→ Brief: From the entries below, reproduce exactly the line containing "on the child", the line containing "is an explicit", and every line in between, with nothing added.

→ Collected data entries:
=== Section Start ===

Lemma run_not_located e project_path configs st :
  fst (find_system_semgrep e st) = Value None ->
  run_semgrep_scan e project_path configs st
  = (Value (not_found_result e (snd (find_system_semgrep e st))),
     log_call (Popen (py "date")) (snd (find_system_semgrep e st))).
Proof.
  intros H. unfold run_semgrep_scan, not_found_result, date_at.
  destruct (find_system_semgrep e st) as [sp s1]. cbn [fst snd] in *.
  subst sp. reflexivity.
Qed.

Lemma run_escapes e project_path configs st cls msg :
  fst (find_system_semgrep e st) = Escapes cls msg ->
  run_semgrep_scan e project_path configs st
  = (Escapes cls msg, snd (find_system_semgrep e st)).
Proof.
  intros H. unfold run_semgrep_scan.
  destruct (find_system_semgrep e st) as [sp s1]. cbn [fst snd] in *.
  subst sp. reflexivity.
Qed.

(** An exception leaves [run_semgrep_scan] only when it leaves
    [find_system_semgrep]. *)
Lemma run_escapes_inv e project_path configs st cls msg :
  fst (run_semgrep_scan e project_path configs st) = Escapes cls msg ->
  fst (find_system_semgrep e st) = Escapes cls msg.
Proof.
  unfold run_semgrep_scan, get_installation_instructions, popen_date.
  destruct (find_system_semgrep e st) as [sp s1]. cbn [fst].
  repeat case_match; cbn [fst]; try discriminate; intros [= -> ->]; reflexivity.
Qed.

(** [run_semgrep_scan] prints nothing. *)
Lemma run_semgrep_scan_stdout e project_path configs st :
  stdout (snd (run_semgrep_scan e project_path configs st)) = stdout st.
Proof.
  unfold run_semgrep_scan, get_installation_instructions, popen_date.
  pose proof (find_system_semgrep_stdout e st) as H.
  destruct (find_system_semgrep e st) as [sp s1]. cbn [fst snd] in *.
  repeat case_match; cbn [snd stdout log_call set_cwd]; exact H.
Qed.

Lemma find_system_semgrep_calls_eq e st st' :
  cwd st = cwd st' -> calls st = calls st' ->
  calls (snd (find_system_semgrep e st))
  = calls (snd (find_system_semgrep e st')).
Proof.
  intros Hc Hl. unfold find_system_semgrep. cbn [cwd log_call].
  rewrite Hc.
  repeat case_match; cbn [snd calls log_call]; rewrite ?Hl; reflexivity.
Qed.

(** What the scan gives depends on the host, on the working directory and
    on the child processes started before, not on what has been
    printed. *)
Lemma run_semgrep_scan_result e project_path configs st st' :
  cwd st = cwd st' -> calls st = calls st' ->
  fst (run_semgrep_scan e project_path configs st)
  = fst (run_semgrep_scan e project_path configs st').
Proof.
  intros H Hl.
  unfold run_semgrep_scan, get_installation_instructions, popen_date.
  pose proof (find_system_semgrep_result e st st' H) as Hres.
  pose proof (find_system_semgrep_cwd e st) as Hc.
  pose proof (find_system_semgrep_cwd e st') as Hc'.
  pose proof (find_system_semgrep_calls_eq e st st' H Hl) as Hcalls.
  destruct (find_system_semgrep e st) as [sp s1].
  destruct (find_system_semgrep e st') as [sp' s1'].
  cbn [fst snd] in *. subst sp'.
  assert (Hs : cwd s1 = cwd s1') by congruence.
  cbn [cwd log_call set_cwd]. rewrite Hs, Hcalls.
  repeat case_match; reflexivity.
Qed.

Lemma join_scan_cmd_nonempty semgrep_path configs project_path :
  truthy (Some (join (py " ") (scan_cmd semgrep_path configs project_path)))
  = true.
Proof.
  unfold scan_cmd.
  change ([semgrep_path; py "scan"] ++ ?l) with (semgrep_path :: py "scan" :: l).
  set (l := map _ configs ++ _).
  assert (py "scan" :: l <> []) as H by discriminate.
  rewrite (join_cons _ _ _ H).
  destruct semgrep_path; reflexivity.
Qed.
(** * Capture-session supervisor of [main.py]

    A shallow embedding of the process-supervision part of [main.py]
    (the globals of lines 136-141 and the handlers
    [cleanup_selenium_processes], [signal_handler], [api_capture_xpath],
    [api_stop_capture], [get_current_url], [api_capture_status] and
    [open_browser]) together with the properties its specification
    states about them.

    Conventions of the embedding.
    - The module globals are the record [Globals]; a handler is a
      computation in the monad [M], which threads the globals, records
      the externally visible calls as a list of [event]s and ends by
      returning, by raising a Python exception or by leaving the
      interpreter through [os._exit].
    - Everything the operating system decides (the process table seen
      by [psutil], the behaviour of the tracked child, the file system)
      is an explicit argument: a call that may raise is a [result].
    - Time stamps ([time.time()], [Process.create_time()]) are only
      compared and tested for zero; they are integers here.
    - What a method of a process or of the child answers is fixed for
      the duration of one request.
    - Diagnostics ([rr.log_info], [rr.log_error], [print]) neither read
      nor write the session and are left out. *)

From Stdlib Require Import ZArith List String Ascii Bool Lia.
From stdpp Require Import base gmap pretty.
Import ListNotations.

Local Open Scope string_scope.
Local Open Scope list_scope.
Local Open Scope Z_scope.

(** ** Python exceptions *)

Inductive exn_class : Type :=
| NoSuchProcess            (* psutil.NoSuchProcess *)
| ZombieProcess            (* psutil.ZombieProcess, a NoSuchProcess *)
| AccessDenied             (* psutil.AccessDenied *)
| TimeoutExpired           (* subprocess.TimeoutExpired *)
| FileNotFoundError
| OSError
| NameError
| AttributeError
| RuntimeError.

Definition exn_class_eqb (c d : exn_class) : bool :=
  match c, d with
  | NoSuchProcess, NoSuchProcess | ZombieProcess, ZombieProcess
  | AccessDenied, AccessDenied | TimeoutExpired, TimeoutExpired
  | FileNotFoundError, FileNotFoundError | OSError, OSError
  | NameError, NameError | AttributeError, AttributeError
  | RuntimeError, RuntimeError => true
  | _, _ => false
  end.

(** [issubclass c d]: class [c] is [d] or derives from it.  The only
    derivations among the listed classes are
    [ZombieProcess < NoSuchProcess] and [FileNotFoundError < OSError]. *)
Definition issubclass (c d : exn_class) : bool :=
  exn_class_eqb c d ||
  match c, d with
  | ZombieProcess, NoSuchProcess => true
  | FileNotFoundError, OSError => true
  | _, _ => false
  end.

Record exn : Type := mk_exn { exn_cls : exn_class; exn_msg : string }.

(** [except (C1, C2, ...)] *)
Definition caught_by (classes : list exn_class) (e : exn) : bool :=
  existsb (issubclass (exn_cls e)) classes.

(** Outcome of a call into a library or the operating system. *)
Inductive result (A : Type) : Type :=
| Ok (a : A)
| Raise (e : exn).
Arguments Ok {A} a.
Arguments Raise {A} e.

(** ** Strings

    A Python string is the string of its UTF-8 bytes.  Substring tests,
    prefixes, suffixes and comparisons of strings are then those of the
    bytes.  [lower] turns the capitals [A] to [Z] into small letters and
    leaves every other byte: it is [str.lower()] on ASCII text, and the
    properties that depend on the lower-cased text of a name that need
    not be ASCII say so ([ascii_text]). *)

Definition lower_ascii (c : ascii) : ascii :=
  let n := nat_of_ascii c in
  if ((65 <=? n) && (n <=? 90))%nat then ascii_of_nat (n + 32) else c.

Fixpoint lower (s : string) : string :=
  match s with
  | EmptyString => EmptyString
  | String c s' => String (lower_ascii c) (lower s')
  end.

(** [sub in s] *)
Fixpoint contains (sub s : string) : bool :=
  String.prefix sub s ||
  match s with
  | EmptyString => false
  | String _ s' => contains sub s'
  end.

(** [any(d in s for d in ds)] *)
Definition any_in (ds : list string) (s : string) : bool :=
  existsb (fun d => contains d s) ds.

Definition is_space (c : ascii) : bool :=
  let n := nat_of_ascii c in
  (((9 <=? n) && (n <=? 13)) || ((28 <=? n) && (n <=? 32)))%nat.

Fixpoint lstrip (s : string) : string :=
  match s with
  | EmptyString => EmptyString
  | String c s' => if is_space c then lstrip s' else s
  end.

Fixpoint rstrip (s : string) : string :=
  match s with
  | EmptyString => EmptyString
  | String c s' =>
      match rstrip s' with
      | EmptyString => if is_space c then EmptyString else String c EmptyString
      | r => String c r
      end
  end.

Definition strip (s : string) : string := rstrip (lstrip s).

(** Truth value of a string-or-None. *)
Definition truthy_str (o : option string) : bool :=
  match o with
  | Some (String _ _) => true
  | _ => false
  end.

(** ** The operating system as seen by the supervisor *)

(** A [psutil.Process]: its pid and what each method does when called. *)
Record Proc : Type := mk_proc {
  pid : Z;
  proc_name : result string;
  proc_create_time : result Z;
  proc_cmdline : result (list string);
  proc_is_running : result bool;
  proc_kill : result unit
}.

(** What the tracked child does when the [Popen] methods are called. *)
Record Child : Type := mk_child {
  child_poll : option Z;            (* None: still running *)
  child_terminate : result unit;
  child_wait : result Z;            (* wait(timeout=5) *)
  child_kill : result unit;
  child_readline : result string    (* stdout.readline(), if piped *)
}.

Record OS : Type := mk_os {
  procs : list Proc;                (* psutil.process_iter() *)
  child : Child;
  format_exc : exn -> string        (* traceback.format_exc() *)
}.

(** [psutil.Process(pid)] *)
Definition psutil_Process (os : OS) (p : Z) : result Proc :=
  match List.find (fun q => pid q =? p) (procs os) with
  | Some q => Ok q
  | None => Raise (mk_exn NoSuchProcess "process no longer exists")
  end.

(** ** Module globals *)

Inductive redirect : Type :=
| PIPE
| ToFile (path : string)
| Inherit.

(** A [subprocess.Popen] object: [stdout] is a stream only when the
    child was started with [stdout=PIPE], otherwise it is [None]. *)
Record Popen : Type := mk_popen {
  popen_pid : Z;
  popen_stdout : option unit
}.

Definition subprocess_Popen (p : Z) (stdout : redirect) : Popen :=
  {| popen_pid := p;
     popen_stdout := match stdout with PIPE => Some tt | _ => None end |}.

Record WebDriver : Type := mk_driver { current_url : result string }.

Record Globals : Type := mk_globals {
  capture_process : option Popen;
  capture_active : bool;
  selenium_start_time : option Z;
  selenium_browser_pids : gset Z;
  ui_browser_pid : option Z;
  ui_browser_start_time : option Z;
  (* [capture_driver] is declared [global] in [api_capture_status] but
     no statement of the module binds it: [None] is "name not bound". *)
  capture_driver : option (option WebDriver)
}.
(** * archipack_2d: 2d lines, circles and arcs, and the offset join

    A shallow embedding of [archipack/archipack_2d.py] (classes [Line],
    [Circle], [Arc]).  Python floats are modelled as real numbers, so the
    development speaks about the exact geometric formulas the code writes.
    The two ways the Python functions can raise on these inputs are kept:
    float division by zero ([ZeroDivisionError]) and [math.sqrt] of a
    negative number ([ValueError]).  [print] calls have no effect on the
    state and are left out.

    mathutils conventions used by the source (Blender 2.7x API):
    - [Vector * Vector] is the dot product;
    - [Matrix([[a, b], [c, d]]) * Vector((x, y))] is [(a x + b y, c x + d y)];
    - [Vector.length] is the euclidean norm, [Vector.normalized()] divides by
      it and returns the zero vector for a zero vector. *)

From Stdlib Require Import Reals Lra Lia.
Open Scope R_scope.

(** ** Python exceptions and a small error monad *)

Inductive exn : Type :=
| ZeroDivisionError
| ValueError.

Inductive Exc (A : Type) : Type :=
| Ok : A -> Exc A
| Err : exn -> Exc A.
Arguments Ok {A} _.
Arguments Err {A} _.

Definition bind {A B : Type} (m : Exc A) (f : A -> Exc B) : Exc B :=
  match m with
  | Ok a => f a
  | Err e => Err e
  end.

Notation "'let*' x ':=' m 'in' f" := (bind m (fun x => f))
  (at level 200, x name, m at level 100, f at level 200).

(** Python [x / y] on floats. *)
Definition pdiv (x y : R) : Exc R :=
  if Req_EM_T y 0 then Err ZeroDivisionError else Ok (x / y).

(** Python [math.sqrt]. *)
Definition psqrt (x : R) : Exc R :=
  if Rlt_dec x 0 then Err ValueError else Ok (sqrt x).

(** Python [math.atan2] (signed zeros are not modelled). *)
Definition atan2 (y x : R) : R :=
  if Rlt_dec 0 x then atan (y / x)
  else if Rlt_dec x 0 then
    (if Rle_dec 0 y then atan (y / x) + PI else atan (y / x) - PI)
  else if Rlt_dec 0 y then PI / 2
  else if Rlt_dec y 0 then - (PI / 2)
  else 0.

(** ** mathutils [Vector] in two dimensions *)

Record V2 : Type := mkV2 { x : R; y : R }.

Definition vadd (a b : V2) : V2 := mkV2 (x a + x b) (y a + y b).
Definition vsub (a b : V2) : V2 := mkV2 (x a - x b) (y a - y b).
Definition vscale (k : R) (a : V2) : V2 := mkV2 (k * x a) (k * y a).
Definition vneg (a : V2) : V2 := mkV2 (- x a) (- y a).
Definition dot (a b : V2) : R := x a * x b + y a * y b.
Definition vlength (a : V2) : R := sqrt (dot a a).
Definition normalized (a : V2) : V2 :=
  if Req_EM_T (vlength a) 0 then mkV2 0 0
  else mkV2 (x a / vlength a) (y a / vlength a).
Definition vzero : V2 := mkV2 0 0.

Infix "+v" := vadd (at level 50, left associativity).
Infix "-v" := vsub (at level 50, left associativity).
Infix "*v" := vscale (at level 40, left associativity).

(** ** [Line]: origin [p], direction and size [v] *)

Record Line : Type := mkLine { lp : V2; lv : V2 }.

Definition line_p0 (l : Line) : V2 := lp l.
Definition line_p1 (l : Line) : V2 := lp l +v lv l.

(** [p0.setter]: keeps [p1], moves [p]. *)
Definition line_set_p0 (l : Line) (p0 : V2) : Line :=
  let p1 := line_p1 l in mkLine p0 (p1 -v p0).

(** [p1.setter]: keeps [p]. *)
Definition line_set_p1 (l : Line) (p1 : V2) : Line :=
  mkLine (lp l) (p1 -v lp l).

Definition line_length (l : Line) : R := vlength (lv l).
Definition line_angle (l : Line) : R := atan2 (y (lv l)) (x (lv l)).
Definition cross_z (l : Line) : V2 := mkV2 (y (lv l)) (- x (lv l)).

Definition signed_angle (u v : V2) : R :=
  atan2 (x u * y v - y u * x v) (x u * x v + y u * y v).

Definition line_lerp (l : Line) (t : R) : V2 := lp l +v (t *v lv l).

(** [Line.intersect]; the source returns the integer [0] as point when the
    lines are parallel, modelled by the zero vector. *)
Definition line_intersect (self line : Line) : Exc (bool * V2 * R) :=
  let c := cross_z line in
  let d := dot (lv self) c in
  if Req_EM_T d 0 then Ok (false, vzero, 0)
  else
    let* t := pdiv (dot c (lp line -v lp self)) d in
    Ok (true, line_lerp self t, t).

(** [Line.point_sur_segment]: (t in (0,1), lateral distance, t). *)
Definition line_point_sur_segment (self : Line) (pt : V2) : Exc (bool * R * R) :=
  let dp := pt -v lp self in
  let dl := line_length self in
  let* d := pdiv (x (lv self) * y dp - y (lv self) * x dp) dl in
  let* t := pdiv (dot (lv self) dp) (dl * dl) in
  Ok (if Rlt_dec 0 t then (if Rlt_dec t 1 then true else false) else false,
      d, t).

Definition line_offset (self : Line) (offset : R) : Line :=
  mkLine (lp self +v (offset *v normalized (cross_z self))) (lv self).

(** ** [Circle] *)

Record Circle : Type := mkCircle { cc : V2; cr : R; cr2 : R }.

Definition circle (c : V2) (radius : R) : Circle := mkCircle c radius (radius * radius).

(** [Circle.intersect]; note the source's [t = -B / 2 * A] in the tangent
    case, which Python reads as [((-B) / 2) * A].  The source's single test
    [A <= 0.0000001 or d < 0] is written as two branches with one body. *)
Definition circle_intersect (self : Circle) (line : Line) : Exc (bool * V2 * R) :=
  let v := lp line -v cc self in
  let A := dot (lv line) (lv line) in
  let B := dot (2 *v v) (lv line) in
  let C := dot v v - cr2 self in
  let d := B * B - 4 * A * C in
  if Rle_dec A (1 / 10000000) then
    let* res := line_point_sur_segment line (cc self) in
    let t := snd res in
    Ok (false, line_lerp line t, t)
  else if Rlt_dec d 0 then
    let* res := line_point_sur_segment line (cc self) in
    let t := snd res in
    Ok (false, line_lerp line t, t)
  else if Req_EM_T d 0 then
    let t := (- B / 2) * A in
    Ok (true, line_lerp line t, t)
  else
    let AA := 2 * A in
    let* dsq := psqrt d in
    let* t0 := pdiv (- B + dsq) AA in
    let* t1 := pdiv (- B - dsq) AA in
    if Rlt_dec (Rabs t0) (Rabs t1) then Ok (true, line_lerp line t0, t0)
    else Ok (true, line_lerp line t1, t1).

(** ** [Arc]: a [Circle] with start angle [a0] and signed sweep [da] *)

Record Arc : Type := mkArc { ac : V2; ar : R; ar2 : R; aa0 : R; ada : R }.

(** [Arc.__init__] (through [Circle.__init__], which caches [r2]). *)
Definition arc (c : V2) (radius a0 da : R) : Arc :=
  mkArc c radius (radius * radius) a0 da.

Definition arc_lerp (a : Arc) (t : R) : V2 :=
  let ang := aa0 a + t * ada a in
  ac a +v mkV2 (ar a * cos ang) (ar a * sin ang).

Definition arc_p0 (a : Arc) : V2 := arc_lerp a 0.
Definition arc_p1 (a : Arc) : V2 := arc_lerp a 1.

Definition ccw (a : Arc) : bool := if Rlt_dec 0 (ada a) then true else false.

Definition arc_length (a : Arc) : R := ar a * Rabs (ada a).

(** Field updates, as the source's attribute assignments. *)
Definition arc_set_c (a : Arc) (c : V2) : Arc := mkArc c (ar a) (ar2 a) (aa0 a) (ada a).
Definition arc_set_r (a : Arc) (r : R) : Arc := mkArc (ac a) r (ar2 a) (aa0 a) (ada a).
Definition arc_set_r2 (a : Arc) (r2 : R) : Arc := mkArc (ac a) (ar a) r2 (aa0 a) (ada a).
Definition arc_set_a0 (a : Arc) (a0 : R) : Arc := mkArc (ac a) (ar a) (ar2 a) a0 (ada a).
Definition arc_set_da (a : Arc) (da : R) : Arc := mkArc (ac a) (ar a) (ar2 a) (aa0 a) da.

(** mathutils 2x2 [Matrix], given by rows. *)
Record M2 : Type := mkM2 { m11 : R; m12 : R; m21 : R; m22 : R }.

Definition mmul (m : M2) (w : V2) : V2 :=
  mkV2 (m11 m * x w + m12 m * y w) (m21 m * x w + m22 m * y w).

(** [Arc.rot_scale_matrix]. *)
Definition rot_scale_matrix (u v : V2) : Exc (R * M2) :=
  let a := signed_angle u v in
  let* scale := pdiv (vlength v) (vlength u) in
  let ca := scale * cos a in
  let sa := scale * sin a in
  Ok (scale, mkM2 ca sa (- sa) ca).

(** [Arc.p0.setter].  Each assignment of the source is one step; the last
    one reads [self.p0] in the state reached after the first three. *)
Definition arc_set_p0 (self : Arc) (p0 : V2) : Exc Arc :=
  let u := arc_p0 self -v arc_p1 self in
  let v := p0 -v arc_p1 self in
  let* sm := rot_scale_matrix u v in
  let scale := fst sm in
  let tM := snd sm in
  let s1 := arc_set_c self (arc_p1 self +v mmul tM (ac self -v arc_p1 self)) in
  let s2 := arc_set_r s1 (ar s1 * scale) in
  let s3 := arc_set_r2 s2 (ar s2 * ar s2) in
  let dp := arc_p0 s3 -v ac s3 in
  Ok (arc_set_a0 s3 (atan2 (y dp) (x dp))).
(** ** The scenarios of the specification *)

(** [A] begins at step 1 and calls [B] at step 1; [B] suspends to step 2
    asking for 500 ticks at time 1000.  [A] is current and carries the
    deadline 1500; the next [begin("A", ..)] returns [A]'s own step and the
    next [begin("B", ..)] resumes [B] at step 2. *)
Example scenario_suspend_with_delay :
  ∃ s1 s2,
    suspend 1000 2 500 engineAB = Done true s1
    ∧ currentState s1 = Some 1%positive
    ∧ delayUntil (frameAt s1 1%positive) = 1500
    ∧ begin "A" 1 s1 = Done 1 s1
    ∧ begin "B" 1 s1 = Done 2 s2
    ∧ currentState s2 = Some 2%positive.
Proof.
  exists (stateOf (suspend 1000 2 500 engineAB)),
    (stateOf (begin "B" 1 (stateOf (suspend 1000 2 500 engineAB)))).
  by vm_compute.
Qed.

(** [A] calls [B] and [B] fails: [getStatus] returns [stepFailure] and
    [B]'s frame is gone. *)
Example scenario_child_fails :
  end_ false engineAB = Done false engineAfterFailure
  ∧ getStatus engineAfterFailure = Done stepFailure engineAfterFailure
  ∧ heap engineAfterFailure !! 2%positive = None
  ∧ serial engineAfterFailure = ["###### STEP FAILED: B"].
Proof. by vm_compute. Qed.

(** [A] calls [B], [B] yields, and on the next pass [A] calls [C] instead:
    [B]'s frame is discarded and a fresh [C] frame starts at its first
    step. *)
Example scenario_different_child :
  ∃ s1 s2,
    suspend0 0 engineAB = Done true s1
    ∧ functionName (frameAt s1 2%positive) = "B"
    ∧ begin "C" 7 s1 = Done 7 s2
    ∧ (∀ x F, heap s2 !! x = Some F → functionName F ≠ "B")
    ∧ ∃ c, currentState s2 = Some c
           ∧ heap s2 !! c = Some (createdFrame "C" 7 (Some 1%positive))
           ∧ childState (frameAt s2 1%positive) = Some c.
Proof.
  exists (stateOf (suspend0 0 engineAB)),
    (stateOf (begin "C" 7 (stateOf (suspend0 0 engineAB)))).
  split; [by vm_compute|]. split; [by vm_compute|]. split; [by vm_compute|].
  split.
  - apply (map_Forall_lookup (λ _ F, functionName F ≠ "B")).
    apply (bool_decide_unpack _). by vm_compute.
  - exists 2%positive. by vm_compute.
Qed.
(** Truth value of a Python object: the classes of the module define neither
    [__len__] nor [__nonzero__], so their instances are true. *)
Definition truthy (v : value) : bool :=
  match v with
  | VNone => false
  | VStr [] => false
  | VStr _ => true
  | VResults [] => false
  | VResults _ => true
  | VObj _ _ => true
  end.

(** *** Attributes *)

Fixpoint dict_get (d : list (string * value)) (name : string) : option value :=
  match d with
  | [] => None
  | (k, v) :: r => if String.eqb k name then Some v else dict_get r name
  end.

Fixpoint dict_set (d : list (string * value)) (name : string) (v : value)
  : list (string * value) :=
  match d with
  | [] => [(name, v)]
  | (k, w) :: r =>
      if String.eqb k name then (k, v) :: r else (k, w) :: dict_set r name v
  end.

Inductive attr_result :=
| Attr (v : value)
| AttributeError.

(** [getattr(v, name)] for a name that is not a method or a built-in
    attribute: an instance answers from its [__dict__];
    [ParseResults.__getattr__] answers every name (the empty string when it
    holds no result of that name); [None], strings have no such attribute. *)
Definition getattr (v : value) (name : string) : attr_result :=
  match v with
  | VObj _ d =>
      match dict_get d name with
      | Some w => Attr w
      | None => AttributeError
      end
  | VResults _ => Attr (VStr [])
  | VNone | VStr _ => AttributeError
  end.
(** ** No exception on well-formed input *)

(** C7: on a well-formed 8 by 8 by 12 key array, with every piece symbol
    indexed in 0..11, every access the hash makes is in bounds (rank and file
    in 0..7, piece index in 0..11), so [zobrist_hash_function] returns; and
    so does [hash_current_board] of a table that hashes with it and
    evaluates with [StandardEvaluation], as the constructor sets it. *)
Theorem zobrist_and_record_return (indexing : gmap string Z)
    (values : PieceType -> Z) (board : Board) (self : TranspositionTable) :
  well_formed (hash_table self) -> indexing_ok indexing ->
  hash_function self = zobrist_hash_function indexing ->
  evaluation_function self = StandardEvaluation ->
  (forall sq p, sq ∈ SQUARES -> piece_at board sq = Some p ->
     exists i by_rank by_file k,
       get_piece_at board (PosSquare sq) = Ok (Some (symbol p)) /\
       dict_getitem indexing (symbol p) = Ok i /\ 0 <= i < 12 /\
       0 <= square_rank sq < 8 /\ 0 <= square_file sq < 8 /\
       py_getitem (hash_table self) (square_rank sq) = Ok by_rank /\
       py_getitem by_rank (square_file sq) = Ok by_file /\
       py_getitem by_file i = Ok k) /\
  returns (zobrist_hash_function indexing board (hash_table self)) /\
  returns (hash_current_board values self board).
Proof.
  intros Hwf Hidx Hhash Heval.
  pose proof (zobrist_loop indexing board (hash_table self) SQUARES 0
                Hwf Hidx SQUARES_on_board) as Hret.
  fold (zobrist_hash_function indexing board (hash_table self)) in Hret.
  split; [|split].
  - intros sq p Hsq%SQUARES_range Hp.
    destruct (Hidx p) as (i & Hi & Hrange).
    destruct (well_formed_access (hash_table self) (square_rank sq)
                (square_file sq) i)
      as (by_rank & by_file & H1 & H2 & H3);
      [done | by apply square_rank_range | apply square_file_range | done |].
    exists i, by_rank, by_file, (key (hash_table self) (square_rank sq)
                                   (square_file sq) i).
    rewrite get_piece_at_square, Hp by done.
    unfold dict_getitem. rewrite Hi.
    repeat split; try done; try lia;
      try apply square_rank_range; try apply square_file_range; done.
  - by eexists.
  - eexists. apply hash_current_board_Ok.
    + rewrite Hhash. exact Hret.
    + rewrite Heval. reflexivity.
Qed.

=== Section End ===

→ Response to the exercise:
    on the child processes started before, not on what has been
    printed. *)
Lemma run_semgrep_scan_result e project_path configs st st' :
  cwd st = cwd st' -> calls st = calls st' ->
  fst (run_semgrep_scan e project_path configs st)
  = fst (run_semgrep_scan e project_path configs st').
Proof.
  intros H Hl.
  unfold run_semgrep_scan, get_installation_instructions, popen_date.
  pose proof (find_system_semgrep_result e st st' H) as Hres.
  pose proof (find_system_semgrep_cwd e st) as Hc.
  pose proof (find_system_semgrep_cwd e st') as Hc'.
  pose proof (find_system_semgrep_calls_eq e st st' H Hl) as Hcalls.
  destruct (find_system_semgrep e st) as [sp s1].
  destruct (find_system_semgrep e st') as [sp' s1'].
  cbn [fst snd] in *. subst sp'.
  assert (Hs : cwd s1 = cwd s1') by congruence.
  cbn [cwd log_call set_cwd]. rewrite Hs, Hcalls.
  repeat case_match; reflexivity.
Qed.

Lemma join_scan_cmd_nonempty semgrep_path configs project_path :
  truthy (Some (join (py " ") (scan_cmd semgrep_path configs project_path)))
  = true.
Proof.
  unfold scan_cmd.
  change ([semgrep_path; py "scan"] ++ ?l) with (semgrep_path :: py "scan" :: l).
  set (l := map _ configs ++ _).
  assert (py "scan" :: l <> []) as H by discriminate.
  rewrite (join_cons _ _ _ H).
  destruct semgrep_path; reflexivity.
Qed.
(** * Capture-session supervisor of [main.py]

    A shallow embedding of the process-supervision part of [main.py]
    (the globals of lines 136-141 and the handlers
    [cleanup_selenium_processes], [signal_handler], [api_capture_xpath],
    [api_stop_capture], [get_current_url], [api_capture_status] and
    [open_browser]) together with the properties its specification
    states about them.

    Conventions of the embedding.
    - The module globals are the record [Globals]; a handler is a
      computation in the monad [M], which threads the globals, records
      the externally visible calls as a list of [event]s and ends by
      returning, by raising a Python exception or by leaving the
      interpreter through [os._exit].
    - Everything the operating system decides (the process table seen
      by [psutil], the behaviour of the tracked child, the file system)
      is an explicit argument: a call that may raise is a [result].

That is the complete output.